DATA SUPPLIED Start Marker

(** C10.  The boolean and the unsigned 8-bit source element types are
    distinct and [SetWebnnDataType] gives both the tag ["uint8"]: the
    mapping from source element types to backend tags is not injective.
    An allowed set that contains ["uint8"] contains the tag of both, and
    with a mapping table that agrees with [SetWebnnDataType] on the two
    types [IsSupportedDataType] accepts both. *)
Theorem SetWebnnDataType_bool_uint8 (desc : gmap string emscripten_val) :
  TensorProto_DataType_BOOL ≠ TensorProto_DataType_UINT8
  ∧ SetWebnnDataType desc TensorProto_DataType_BOOL
    = (<["dataType" := val_string "uint8"]> desc, true)
  ∧ SetWebnnDataType desc TensorProto_DataType_UINT8
    = (<["dataType" := val_string "uint8"]> desc, true)
  ∧ ¬ (∀ data_type1 data_type2,
          snd (SetWebnnDataType desc data_type1) = true →
          snd (SetWebnnDataType desc data_type2) = true →
          desc_dataType (fst (SetWebnnDataType desc data_type1))
          = desc_dataType (fst (SetWebnnDataType desc data_type2)) →
          data_type1 = data_type2)
  ∧ ∀ (webnn_supported_data_types : list string),
      "uint8" ∈ webnn_supported_data_types →
      (∀ data_type,
         data_type = TensorProto_DataType_BOOL
         ∨ data_type = TensorProto_DataType_UINT8 →
         ∃ tag,
           desc_dataType (fst (SetWebnnDataType desc data_type)) = Some tag
           ∧ includes webnn_supported_data_types tag = true)
      ∧ ∀ (onnx_to_webnn_data_type_map : gmap Z string),
          (∀ data_type,
             data_type = TensorProto_DataType_BOOL
             ∨ data_type = TensorProto_DataType_UINT8 →
             onnx_to_webnn_data_type_map !! data_type
             = desc_dataType (fst (SetWebnnDataType desc data_type))) →
          IsSupportedDataType onnx_to_webnn_data_type_map
            TensorProto_DataType_BOOL webnn_supported_data_types = true
          ∧ IsSupportedDataType onnx_to_webnn_data_type_map
              TensorProto_DataType_UINT8 webnn_supported_data_types = true.
Proof.
  assert (Htag : ∀ data_type,
            data_type = TensorProto_DataType_BOOL
            ∨ data_type = TensorProto_DataType_UINT8 →
            desc_dataType (fst (SetWebnnDataType desc data_type)) = Some "uint8").
  { intros data_type [->| ->]; unfold desc_dataType; simpl;
      by rewrite lookup_insert_eq. }
  split; [done|]. split; [done|]. split; [done|]. split.
  - intros Hinj.
    assert (TensorProto_DataType_BOOL = TensorProto_DataType_UINT8) as [=].
    apply Hinj; [done|done|]. rewrite !Htag; auto.
  - intros allowed Hin. apply includes_true_iff in Hin. split.
    + intros data_type Hdt. exists "uint8". by rewrite Htag.
    + intros table Hagree. unfold IsSupportedDataType.
      rewrite !Hagree, !Htag by auto. done.
Qed.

DATA SUPPLIED End Marker

### REQUIREMENT
Go through the lines above and copy any that contain "gmap".

### THE ANSWER
Theorem SetWebnnDataType_bool_uint8 (desc : gmap string emscripten_val) :
      ∧ ∀ (onnx_to_webnn_data_type_map : gmap Z string),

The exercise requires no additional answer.